2.PRG治療改變了EAU CDLN中的免疫細胞圖譜

CDLN中免疫細胞的激活對于眼內抗原的識別和呈遞，對AU患者病情的發生發展至關重要。因此，作者為了闡明PRG治療作用的潛在分子機制，從未處理的EAU模型小鼠和PRG處理的EAU模型小鼠的CDLN中提取出免疫細胞用于scRNA-seq分析（圖2a）。通過嚴格的數據質量控制后，作者共獲得了40，873個細胞（naive，12，586個細胞; EAU，13，307個細胞和PRG處理的EAU模型小鼠，14，980個細胞）用于下游分析。隨后，作者基于標記基因，鑒定出了12種主要的免疫細胞譜系，如下所示：BC、CD 4 + T細胞（CD 4）、CD 8 + T細胞（CD 8）、增殖T細胞（Pro-T）、γ δ T細胞（GDT）、T和B細胞（TBC）、NK細胞、漿細胞樣DC（PDC）、常規DC（CDC）、單核細胞（MONO）、巨噬細胞（MACRO）和中性粒細胞（NEU）（圖2b）。進一步發現，T細胞和BC在CDLN細胞中占主導地位，并且細胞生態系統由EAU和PRG重建（圖2c）。
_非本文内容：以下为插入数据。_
(* ===== verification/DeadLetter.v ===== *)
(** What moving a message to the dead-letter queue does to the tree. *)
From S2P Require Import Prelude GoStr GoTime GoPath Json JsonFacts JsonStruct GoErr Fs Wp FsFacts Names DeliveryRoot DeliveryRootFacts Sample Maildir Delivery Claim DlqEnvelope Dlq.

(** ** Names *)

Definition dlq_path (agent box f : string) : path := ["agents"; agent; "dlq"; box; f].

Lemma dlq_dir_plain a box :
  plain a = true -> plain box = true -> dlq_dir a box = ["agents"; a; "dlq"; box].
Proof. intros Ha Hb. unfold dlq_dir. apply Join_plain. by repeat constructor. Qed.

Lemma dlq_file_plain a box f :
  plain a = true -> plain box = true -> plain f = true ->
  Join_under (dlq_dir a box) [f] = dlq_path a box f.
Proof.
  intros Ha Hb Hf. rewrite dlq_dir_plain by done.
  rewrite Join_under_plain; [done| |]; by repeat constructor.
Qed.

Lemma dlq_path_depth a box f : (layout_depth < length (dlq_path a box f))%nat.
Proof. unfold layout_depth. cbn. lia. Qed.

Lemma dlq_path_visible a box f : HasPrefix f "." = false -> ~ hidden (dlq_path a box f).
Proof. unfold hidden, dlq_path, Base. cbn [last default from_option id]. by intros ->. Qed.

Definition dlq_id (now pid : Z) (b : string) : string :=
  "dlq_" +:+ itoa now +:+ "_" +:+ itoa pid +:+ "_" +:+ EncodeToString b.

(** The names of envelopes pass the validation of message names. *)
Definition id_char (c : ascii) : bool :=
  numeral_char c || is_lower c || bool_decide (c = chr 95) || bool_decide (c = chr 46).

Lemma dlq_id_chars now pid b : str_forallb id_char (dlq_id now pid b) = true.
Proof.
  assert (forall s, str_forallb numeral_char s = true -> str_forallb id_char s = true) as H.
  { intros s. apply str_forallb_impl. intros c Hc. unfold id_char. by rewrite Hc. }
  unfold dlq_id. rewrite !str_forallb_app, (H (itoa now)), (H (itoa pid)), (H (EncodeToString b))
    by (apply itoa_numeral || apply EncodeToString_numeral).
  done.
Qed.

Lemma dlq_name_valid now pid b : ValidateMessageFilename (dlq_id now pid b +:+ ".md") = None.
Proof.
  apply md_name_valid.
  - eapply str_forallb_impl; [|apply dlq_id_chars]. intros c. by destruct c as [[] [] [] [] [] [] [] []].
  - unfold dlq_id. by rewrite !string_app_assoc.
Qed.

Lemma wpi_GenerateDLQID e I w :
  I (tr w) -> wpi e I GenerateDLQID (fun x w' => tr w' = tr w /\ ctl_eq w w' /\
    match x with
    | (id, None) => exists now pid b, id = dlq_id now pid b
    | (_, Some y) => visible_err y = false
    end) w.
Proof.
  intros HI. unfold GenerateDLQID.
  apply wpi_ro_bind; [ro_tac|done|]. intros [b|x] w1 Ht1 Hc1; [|by wret].
  apply wpi_ro_bind; [ro_tac|by rewrite Ht1|]. intros now w2 Ht2 Hc2.
  apply wpi_ro_bind; [ro_tac|by rewrite Ht2, Ht1|]. intros pid w3 Ht3 Hc3.
  wret. split; [congruence|]. split; [by do 2 (eapply ctl_eq_trans; [done|])|].
  by exists now, pid, b.
Qed.

(** ** Delivering an envelope *)

Lemma id_char_ascii c : id_char c = true -> is_ascii c = true.
Proof. by destruct c as [[] [] [] [] [] [] [] []]. Qed.

(** Syncing a directory fails with the error of the call. *)
Lemma quiet_syncDir_errno r p :
  returns (fun o => match o with Some x => exists n, x = EErrno n | None => True end) (syncDir r p).
Proof.
  unfold syncDir. eapply returns_bind; [apply returns_any|]. intros [h|x] _; [|by exists x].
  eapply returns_bind; [apply returns_any|]. intros s _.
  eapply returns_bind; [apply returns_any|]. intros c _.
  destruct s as [u|x].
  - destruct c as [u'|x]; [done|]. by exists x.
  - destruct (isSyncUnsupported x); [done|]. by exists x.
Qed.

Lemma ro_syncInboxClaimDirs r a : ro (syncInboxClaimDirs r a).
Proof. unfold syncInboxClaimDirs. ro_tac. Qed.
(** ** The properties *)

(** C4: A retry is recorded before it is delivered.  Stopped after any of its calls, under any
    I/O failures, the envelope of record still holds the whole message (it is as it was, or
    was rewritten around it), and if the original's place in inbox/new has changed then it
    holds the message and the envelope of record is not in state ready: whoever comes after
    a crash knows that a delivery was started and does not start a second one. *)
Theorem retry_write_ahead e r a f force data0 env msg w :
  dr_at r = [] -> wf_tree (tr w) -> ~ is_dir (tr w) (dlq_path a "new" f) ->
  authority a f (tr w) = Some data0 -> parseDLQMessage data0 = inl (env, msg) -> envelope_text env = true ->
  Forall (fun w' => retry_state a f data0 env msg force (tr w) (tr w')) (trace e (RetryFromDLQ r a f force) w).
Proof. intros. eapply wpi_trace. by apply wpi_RetryFromDLQ. Qed.

Definition retry_env (state : string) (n : Z) : DLQEnvelope :=
  setRetryState (Envelope DLQSchemaVersion "dlq_1" "id-1" "m.md" "parse_error" "" "2024-01-02T03:04:05Z" n ""
    false false "new") state.

Definition retry_text (state : string) (n : Z) : string :=
  match serializeDLQMessage (retry_env state n) "hello" with inl s => s | inr _ => "" end.

Definition retry_world (state : string) (n : Z) : world :=
  sample_world [(dlq_path "bob" "new" "d.md", retry_text state n)].

Lemma retry_write_ahead_witness :
  let w := retry_world RetryStateReady 0 in
  let p := RetryFromDLQ sample_root "bob" "d.md" false in
  length (trace (failing_env 48 EIO) p w) = 71%nat /\
  Forall (fun w' => retry_state "bob" "d.md" (retry_text RetryStateReady 0) (retry_env RetryStateReady 0) "hello"
    false (tr w) (tr w')) (trace (failing_env 48 EIO) p w).
Proof.
  intros w p. split; [vm_compute; reflexivity|].
  apply retry_write_ahead; try (vm_compute; reflexivity).
  - apply wf_treeb_spec. vm_compute. reflexivity.
  - intros (i & m & E). vm_compute in E. discriminate.
Defined.
(* ===== verification/ReceiptFacts.v ===== *)
(** What receipts guarantee: internal/receipt. *)
From S2P Require Import Prelude GoStr GoSort GoTime GoPath Json JsonFacts JsonStruct GoErr Fs Wp FsFacts Names DeliveryRoot DeliveryRootFacts AtomicFacts Sample AmbientFacts Delivery Receipt.

(** ** The text *)

Definition receipt_text (r : Receipt) : bool :=
  forallb utf8_valid [MsgID r; Thread r; Sender r; Consumer r; Stage r; EmittedAt r; Detail r] &&
  int64_range (Schema r).

Lemma receipt_text_inv r : receipt_text r = true ->
  utf8_valid (MsgID r) = true /\ utf8_valid (Thread r) = true /\ utf8_valid (Sender r) = true /\
  utf8_valid (Consumer r) = true /\ utf8_valid (Stage r) = true /\ utf8_valid (EmittedAt r) = true /\
  utf8_valid (Detail r) = true /\ int64_range (Schema r) = true.
Proof. unfold receipt_text. cbn. rewrite !andb_true_iff. tauto. Qed.

Definition receipt_members (r : Receipt) : list (string * json) :=
  match receipt_json r with JObj l => l | _ => [] end.

Lemma receipt_json_back r : receipt_text r = true -> receipt_of_json (receipt_json r) = Some r.
Proof.
  intros (H1 & H2 & H3 & H4 & H5 & H6 & H7 & H8)%receipt_text_inv.
  assert (let get {A} `{JsonField A} := @get A _ receipt_fields (receipt_members r) in
    get "schema" 0%Z = Some (Schema r) /\ get "msg_id" "" = Some (MsgID r) /\ get "thread" "" = Some (Thread r) /\
    get "sender" "" = Some (Sender r) /\ get "consumer" "" = Some (Consumer r) /\ get "stage" "" = Some (Stage r) /\
    get "emitted_at" "" = Some (EmittedAt r) /\ get "detail" "" = Some (Detail r)) as Hg.
  { unfold receipt_members, receipt_json. cbv zeta. cbn [app].
    split_and!; get_field; try done; by intros E%bool_decide_eq_true. }
  cbv zeta in Hg. change (receipt_json r) with (JObj (receipt_members r)). unfold receipt_of_json. cbv zeta.
  destruct Hg as (-> & -> & -> & -> & -> & -> & -> & ->). by destruct r.
Qed.

Lemma receipt_json_wf r : receipt_text r = true -> wf_json (receipt_json r) = true.
Proof.
  intros (H1 & H2 & H3 & H4 & H5 & H6 & H7 & H8)%receipt_text_inv.
  change (wf_members (receipt_members r) = true).
  unfold receipt_members, receipt_json. cbn [app]. wf_fields. done.
Qed.

Lemma Unmarshal_line j : wf_json j = true -> Unmarshal (MarshalIndent j +:+ LF) = Some j.
Proof. intros Hwf. unfold Unmarshal. by rewrite Decode_MarshalIndent. Qed.

Lemma parse_receipt r : receipt_text r = true -> parseReceipt (Receipt_Marshal r) = inl r.
Proof.
  intros Ht. unfold parseReceipt, Receipt_Marshal. rewrite Unmarshal_line by (by apply receipt_json_wf).
  cbn [mbind option_bind]. by rewrite receipt_json_back.
Qed.

(** ** Emitting *)

Definition receipt_path (r : Receipt) : path := ["agents"; Consumer r; "receipts"; filename r].

Lemma wpi_Emit e root I r w :
  dr_at root = [] -> plain (Consumer r) = true -> plain (filename r) = true -> HasPrefix (filename r) "." = false ->
  (forall t, replaced (receipt_path r) (Receipt_Marshal r) (tr w) t -> I t) ->
  wpi e I (EmitDeliveryRoot root r) (fun o w' => replaced (receipt_path r) (Receipt_Marshal r) (tr w) (tr w') /\
    (o = None -> content (tr w') (receipt_path r) = Some (Receipt_Marshal r)) /\ ctl_eq w w') w.
Proof.
  intros Hat Hc Hf Hd HI. unfold EmitDeliveryRoot, receipts_dir. rewrite Join_plain by (by repeat constructor). wbind.
  eapply wpi_mono; [apply (wpi_WriteFileAtomic e root Hat I ["agents"; Consumer r; "receipts"]); try done|].
  - by repeat constructor.
  - unfold layout_depth. cbn. lia.
  - intros [p [x|]] w' (Hcw & Hr & Hx); wret; by split.
Qed.

(** C25: Emitting a receipt puts the receipt file in place as a whole: stopped after any call,
    under any I/O failures, a receipt file that was there is as it was or has the whole of the
    new text, and where there was none there is none or the whole of it; and when
    EmitDeliveryRoot returns without error the file has the new text, which reads back as the
    very receipt that was emitted. *)
Theorem receipt_emitted e root r w :
  dr_at root = [] -> plain (Consumer r) = true -> plain (filename r) = true -> HasPrefix (filename r) "." = false ->
  receipt_text r = true ->
  Forall (fun w' =>
    (forall d, content (tr w) (receipt_path r) = Some d ->
      content (tr w') (receipt_path r) = Some d \/ content (tr w') (receipt_path r) = Some (Receipt_Marshal r)) /\
    (dents (tr w) !! receipt_path r = None ->
      content (tr w') (receipt_path r) = None \/ content (tr w') (receipt_path r) = Some (Receipt_Marshal r)))
    (trace e (EmitDeliveryRoot root r) w) /\
  ((run e (EmitDeliveryRoot root r) w).1 = None ->
   exists data, content (tr (run e (EmitDeliveryRoot root r) w).2) (receipt_path r) = Some data /\
     parseReceipt data = inl r).
Proof.
  intros Hat Hc Hf Hd Ht.
  pose proof (fun I => wpi_Emit e root I r w Hat Hc Hf Hd) as Hw. split.
  - specialize (Hw _ (fun t H => H)). apply wpi_trace in Hw. eapply Forall_impl; [exact Hw|].
    intros w'. apply replaced_content.
  - specialize (Hw _ (fun _ _ => Logic.I)). apply wpi_run in Hw as [_ Hw]. intros E.
    exists (Receipt_Marshal r). split; [by apply Hw|]. by apply parse_receipt.
Qed.

Definition sample_receipt : Receipt :=
  MkReceipt 1 "id-1" "t" "alice" "bob" StageDrained "2024-01-02T03:04:05Z" "".

Lemma receipt_emitted_witness :
  let x := run quiet_env (EmitDeliveryRoot sample_root sample_receipt) (sample_world []) in
  exists data, content (tr x.2) (receipt_path sample_receipt) = Some data /\ parseReceipt data = inl sample_receipt.
Proof.
  intros x. refine (proj2 (receipt_emitted quiet_env sample_root sample_receipt (sample_world []) _ _ _ _ _) _);
    vm_compute; reflexivity.
Defined.

(** ** Waiting *)

(** Every call advances the count of calls. *)
Lemma exec_tick {X} e (c : sysop X) w : tick (exec e c w).2 = S (tick w).
Proof.
  destruct c; cbn; unfold upd_unit, upd, obs; try done;
    repeat (case_match; cbn); simplify_eq; done.
Qed.

Lemma run_tick {A} e (p : prog A) w : (tick w <= tick (run e p w).2)%nat.
Proof.
  revert w; induction p as [a|X c k IH]; intros w; [done|]. cbn.
  pose proof (exec_tick e c w) as Ht. destruct (exec e c w) as [r w']. cbn in Ht.
  specialize (IH r w'). lia.
Qed.

(** Once the clock is past the deadline the loop does not go round again. *)
Lemma poll_ends e attempt d (T : nat) fuel w :
  (forall n, (T <= n)%nat -> (d < e_clock e n)%Z) -> (T < fuel + tick w)%nat -> (0 < fuel)%nat ->
  exists x, (run e (poll fuel attempt (Some d)) w).1 = Some x.
Proof.
  intros Hclock. revert w. induction fuel as [|fuel IH]; intros w HT Hf; [lia|]. cbn [poll].
  rewrite run_mbind. pose proof (run_tick e attempt w) as Ht.
  destruct (run e attempt w) as [[r [err|]] w1]; cbn in Ht |- *; [|by eexists].
  destruct (os_IsNotExist err); cbn [negb]; [|by eexists].
  rewrite run_mbind, run_sys. cbn [exec fst snd].
  destruct (Z.ltb_spec d (e_clock e (tick w1))) as [Hd|Hd]; [by eexists|].
  assert (tick w1 < T)%nat as Hlt.
  { destruct (le_lt_dec T (tick w1)) as [Hle|]; [|done]. specialize (Hclock _ Hle). lia. }
  apply IH; cbn; lia.
Qed.

Definition wait_path (msgID consumer stage : string) : path :=
  ["agents"; consumer; "receipts"; receipt_name msgID consumer stage].

(** What the loop returned, it read. *)
Lemma wpi_poll e root p fuel deadline w :
  dr_at root = [] ->
  wpi e (fun t => t = tr w) (poll fuel (ReadDeliveryRoot root p) deadline) (fun x w' => tr w' = tr w /\
    forall r, x = Some (Some r, None) -> exists data, content (tr w) p = Some data /\ parseReceipt data = inl r) w.
Proof.
  intros Hat. remember (tr w) as t eqn:Et. revert w Et. induction fuel as [|fuel IH]; intros w Et; cbn [poll].
  { wret. by split. }
  wbind. unfold ReadDeliveryRoot. wbind.
  eapply wpi_mono; [by apply (wpi_ReadRegularNoFollow e (fun t' => t' = t))|].
  intros [data [err|]] w1 (Ht1 & _ & Hs); wret; rewrite <-Et in *.
  - cbn. destruct (os_IsNotExist err); cbn [negb]; [|wret; by split].
    destruct deadline as [d|]; [|by apply IH]. wbind. apply wpi_sys; [by cbn|]. wret. cbn.
    destruct (Z.ltb d _); [wret; by split|]. by apply IH.
  - destruct (Hs eq_refl) as [Hc _]. cbn in Hc. cbn [parsed].
    destruct (parseReceipt data) as [r|err] eqn:Ep.
    + wret. split; [done|]. intros r' [= <-]. by exists data.
    + cbn. destruct (os_IsNotExist err); cbn [negb]; [|wret; by split].
      destruct deadline as [d|]; [|by apply IH]. wbind. apply wpi_sys; [by cbn|]. wret. cbn.
      destruct (Z.ltb d _); [wret; by split|]. by apply IH.
Qed.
為了鑒定與EAU和PRG治療相關的分子事件，在EAU模型小鼠和naive小鼠之間（命名為EAU-DEG）以及PRG治療小鼠和EAU小鼠之間（命名為PRG-DEG）進行了差異表達基因（DEG）分析。在EAU期間，炎癥基因（S100家族、AP-1家族）和自身免疫相關基因（Pim 1、Cxcr 4）上調，而與免疫調節相關的基因（Tgfbr 2和Foxp 1）下調（圖2d）。這樣的改變在PRG治療后逆轉。此外，PRG降低了與細胞活化相關的基因（Cd 69、Cd 28）的表達（圖2 e）。接下來，進行基因本體（GO）和通路分析以分析生物學意義。與細胞因子產生、細胞活化和IL-17途徑相關的富集過程在EAU期間顯著上調，而其通過PRG處理下調（圖2f、g）。接下來進行細胞亞群分析，在EAU和PRG處理期間，髓樣亞群顯示出比其他細胞類型更多的DEG（圖2h）。GO分析表明 CD 4中PRG下調的基因在IL-17信號傳導途徑、炎癥途徑和Th 17細胞分化中富集（圖2i）。在附加文件中，可以看到PRG對其他細胞亞群的影響。總的來說，PRG治療抑制了EAU小鼠中的幾種細胞特異性炎癥基因和通路。

PRG處理改變了EAU的免疫細胞譜

3.PRG逆轉EAU誘導的PRG相關通路失衡

接下來，作者進一步研究了PRG相關通路是否在EAU模型小鼠中發生改變。通過分析每個亞組中與PRG通路相關的基因的表達，作者發現Stat5b、Foxo1、Afp和Cav1主要在CD 4中表達，而大多數基因在髓樣細胞中高度表達，例如NEU中的AP-1家族的基因（圖S3 a）。此外，在EAU模型和PRG治療的EAU模型小鼠中，幾個基因發生了改變。Fos、Fosb和Ccl 2的表達在EAU模型小鼠中增加，并且在PRG治療后降低。值得注意的是，免疫調節基因（Prmt 2，Foxo 1）的相對低表達也被PRG逆轉（圖S3 b）。此外，作者還使用ELISA驗證了三組的血清PRG水平，發現該水平在EAU期間降低，而在PRG治療后升高（圖S3 c）。總的來說，EAU誘導PRG及其相關通路的失衡，而PRG治療可以恢復這種穩態。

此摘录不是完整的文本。